BOWS
AND ARROWS
By
Julian Lloyd Webber
(Biteback
publishing)
Julian Lloyd Webber’s “Travels with my Cello”, a very early –
some would say premature – autobiography was published many years ago in 1984,
barely into the beginning of what has proved a busy and colourful career for
this much-loved musician.
Now the gap has been filled with JLW’s “Bows and Arrows”, an
enthralling updating which is just impossible to put down, and which, as its
resonant title suggests, is as much about his career as a cellist as the
influence of Cupid on his personal life.
The book’s publication coincides with the celebration of
Julian’s 75th birthday at London’s Wigmore Hall, and his gentle
returning to performing after a cruel RSI injury which terminated his playing
career.
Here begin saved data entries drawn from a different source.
(** * WebXR target-shooting game: session controller and arena simulation

    A shallow embedding of [src/game/GameManager.js] (the session
    controller: state machine, score, countdown, high scores) and of the
    frame loop of the main module ([initializeTargets], [updateBullets],
    [updateTargets], [onFrame]), with the texts and buttons of the panels of
    the UI module ([GameHUD], [ResultScreen], [MenuUI]).

    Conventions of the embedding
    - JavaScript numbers are idealised: scores and level indices are
      integers ([Z]), times, speeds and coordinates are exact rationals
      ([Q]); rounding of IEEE doubles is not modelled.
    - [a[i]] on a JavaScript array is [item a i]: [None] stands for
      [undefined].  Reading a property of [undefined] throws a TypeError,
      which is the failure [None] of the monad [M].
    - The observer fields [onStateChange], [onScoreChange], [onTimeChange]
      and [onSettingsChange] are modelled by the list of notifications a
      method emits, in the order the callbacks are invoked.  A call of
      [saveSettings] is the notification [Saved], with the values it
      tries to write; whether [localStorage] takes them is not modelled.
    - [Math.random()] is a stream [random : nat -> Q] read through a cursor
      kept in the world; [THREE.Vector3.normalize] is a parameter. *)

From Stdlib Require Import ZArith QArith Qround List String Ascii DecimalString Bool Lia Lqa.
Import ListNotations.

Open Scope Z_scope.

(** ** Data model of GameManager.js *)

Inductive GameState : Type :=
| MENU
| PLAYING
| LEVEL_COMPLETE
| GAME_OVER.

Definition GameState_eqb (a b : GameState) : bool :=
  match a, b with
  | MENU, MENU | PLAYING, PLAYING
  | LEVEL_COMPLETE, LEVEL_COMPLETE | GAME_OVER, GAME_OVER => true
  | _, _ => false
  end.

Record LevelConfig : Type := mkLevel {
  id : Z;
  name : string;
  description : string;
  targetCount : nat;
  targetSpeed : Q;
  scoreToComplete : Z;
  timeLimit : Q;
  movingTargets : bool
}.

Definition LEVELS : list LevelConfig :=
  [ mkLevel 1 "Beginner" "Learn the basics" 3 0 30 60 false;
    mkLevel 2 "Intermediate" "More targets" 5 0 80 60 false;
    mkLevel 3 "Advanced" "Faster respawn" 5 0 150 45 false;
    mkLevel 4 "Expert" "Moving targets" 5 (3 # 2) 200 60 true;
    mkLevel 5 "Master" "Ultimate challenge" 7 (5 # 2) 300 90 true ].

Definition LEVELS_length : Z := Z.of_nat (List.length LEVELS).

Record Settings : Type := mkSettings {
  leftHandedMode : bool;
  musicVolume : Q;
  sfxVolume : Q
}.

Definition DEFAULT_SETTINGS : Settings := mkSettings false (1 # 2) 1.

Record GameManager : Type := mkGameManager {
  state : GameState;
  currentLevel : Z;
  score : Z;
  timeRemaining : Q;
  settings : Settings;
  highScores : list Z
}.

Definition set_state (v : GameState) (g : GameManager) : GameManager :=
  mkGameManager v (currentLevel g) (score g) (timeRemaining g) (settings g) (highScores g).
Definition set_currentLevel (v : Z) (g : GameManager) : GameManager :=
  mkGameManager (state g) v (score g) (timeRemaining g) (settings g) (highScores g).
Definition set_score (v : Z) (g : GameManager) : GameManager :=
  mkGameManager (state g) (currentLevel g) v (timeRemaining g) (settings g) (highScores g).
Definition set_timeRemaining (v : Q) (g : GameManager) : GameManager :=
  mkGameManager (state g) (currentLevel g) (score g) v (settings g) (highScores g).
Definition set_settings (v : Settings) (g : GameManager) : GameManager :=
  mkGameManager (state g) (currentLevel g) (score g) (timeRemaining g) v (highScores g).
Definition set_highScores (v : list Z) (g : GameManager) : GameManager :=
  mkGameManager (state g) (currentLevel g) (score g) (timeRemaining g) (settings g) v.

(** Invocations of the observer callbacks and of [saveSettings]. *)
Inductive Event : Type :=
| StateChanged (newState : GameState)
| ScoreChanged (newScore : Z)
| TimeChanged (time : Q)
| SettingsChanged (s : Settings)
| Saved (s : Settings) (scores : list Z).

(** ** JavaScript arrays *)

(** [a[i]]: [undefined] outside [0 .. length). *)
Definition item {A : Type} (a : list A) (i : Z) : option A :=
  if i <? 0 then None else nth_error a (Z.to_nat i).

Fixpoint replace_nth {A : Type} (a : list A) (n : nat) (v : A) : list A :=
  match a, n with
  | [], _ => []
  | _ :: tl, O => v :: tl
  | hd :: tl, S m => hd :: replace_nth tl m v
  end.

(** [a[i] = v] for an index that already holds an element. *)
Definition setItem {A : Type} (a : list A) (i : Z) (v : A) : list A :=
  if i <? 0 then a else replace_nth a (Z.to_nat i) v.

(** [x < y] on numbers. *)
Definition Qlt_bool (x y : Q) : bool := negb (Qle_bool y x).

(** ** A state, notification and failure monad

    [M S A]: a method running on a mutable object of type [S]; it either
    throws ([None]) or returns a value, the mutated object and the
    notifications it sent. *)

Definition M (S A : Type) : Type := S -> option (A * S * list Event).

Definition ret {S A : Type} (a : A) : M S A := fun s => Some (a, s, []).

Definition bind {S A B : Type} (m : M S A) (k : A -> M S B) : M S B :=
  fun s =>
    match m s with
    | None => None
    | Some (a, s1, e1) =>
        match k a s1 with
        | None => None
        | Some (b, s2, e2) => Some (b, s2, e1 ++ e2)
        end
    end.

Definition get {S : Type} : M S S := fun s => Some (s, s, []).
Definition modify {S : Type} (f : S -> S) : M S unit := fun s => Some (tt, f s, []).
Definition emit {S : Type} (e : Event) : M S unit := fun s => Some (tt, s, [e]).
Definition throw {S A : Type} : M S A := fun _ => None.

(** Property access on a possibly [undefined] value. *)
Definition defined {S A : Type} (o : option A) : M S A :=
  match o with
  | Some a => ret a
  | None => throw
  end.

Declare Scope js_scope.
Delimit Scope js_scope with js.
Notation "x <- m ;; k" := (bind m (fun x => k))
  (at level 61, m at next level, right associativity) : js_scope.
Notation "m ;; k" := (bind m (fun _ => k))
  (at level 61, right associativity) : js_scope.
Open Scope js_scope.

(** The object after a run, when the method returns. *)
Definition exec {S A : Type} (m : M S A) (s : S) : option S :=
  match m s with
  | Some (_, s', _) => Some s'
  | None => None
  end.

(** The notifications of a run. *)
Definition events {S A : Type} (m : M S A) (s : S) : list Event :=
  match m s with
  | Some (_, _, e) => e
  | None => []
  end.

(** ** GameManager methods *)

(** Outcome of reading one [localStorage] key and parsing it. *)
Inductive Stored (A : Type) : Type :=
| Absent
| Corrupt
| Parsed (v : A).
Arguments Absent {A}.
Arguments Corrupt {A}.
Arguments Parsed {A} v.

(** [loadSettings]: a parse error anywhere leaves the [try] block. *)
Definition loadSettings (saved : Stored Settings) (scores : Stored (list Z))
    (g : GameManager) : GameManager :=
  match saved with
  | Corrupt => g
  | Absent =>
      match scores with
      | Parsed hs => set_highScores hs g
      | _ => g
      end
  | Parsed s =>
      match scores with
      | Parsed hs => set_highScores hs (set_settings s g)
      | _ => set_settings s g
      end
  end.

(** [new GameManager()]. *)
Definition newGameManager (saved : Stored Settings) (scores : Stored (list Z)) : GameManager :=
  loadSettings saved scores
    (mkGameManager MENU 0 0 0 DEFAULT_SETTINGS [0; 0; 0; 0; 0]).

Definition saveSettings : M GameManager unit :=
  g <- get ;;
  emit (Saved (settings g) (highScores g)).

Inductive Setting : Type :=
| SetLeftHandedMode (v : bool)
| SetMusicVolume (v : Q)
| SetSfxVolume (v : Q).

Definition assignSetting (kv : Setting) (s : Settings) : Settings :=
  match kv with
  | SetLeftHandedMode v => mkSettings v (musicVolume s) (sfxVolume s)
  | SetMusicVolume v => mkSettings (leftHandedMode s) v (sfxVolume s)
  | SetSfxVolume v => mkSettings (leftHandedMode s) (musicVolume s) v
  end.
I also feel it comes at a time when he is comfortable in his private
life, devoted to his fourth wife, the cellist Jiaxin, and their now teenaged
daughter Jasmine.
“Bows and Arrows” (one thinks, too, of Hamlet’s ‘Slings and
Arrows’) teems with details of JLW’s performing activities and all the
travelling involved, and there is one hilarious chapter “Look out, he’s on the
Fiddle! – subtitled “Never stand behind a cellist at a check-in desk or you
will miss your flight”.
The book is also very frank about Julian’s upbringing, with
his father William Lloyd Webber, so often sadly overlooked as a composer, his musically
fecund brother Andrew, their bohemian mother whose household also included
accommodating a young John Lill and the wordsmith Tim Rice, and their
occasional financial problems.
There is also an absorbing section devoted to Julian’s time
as Principal of Birmingham Conservatoire, and the upheavals of its move to
Eastside, with the attendant addition of the prefix “Royal” to its name – and the
subsequent jealousy and obstructiveness of the London music colleges mafia.
It ends with a passionate plea for the restoration of music
education in the country’s schools. This campaign has no finer ambassador.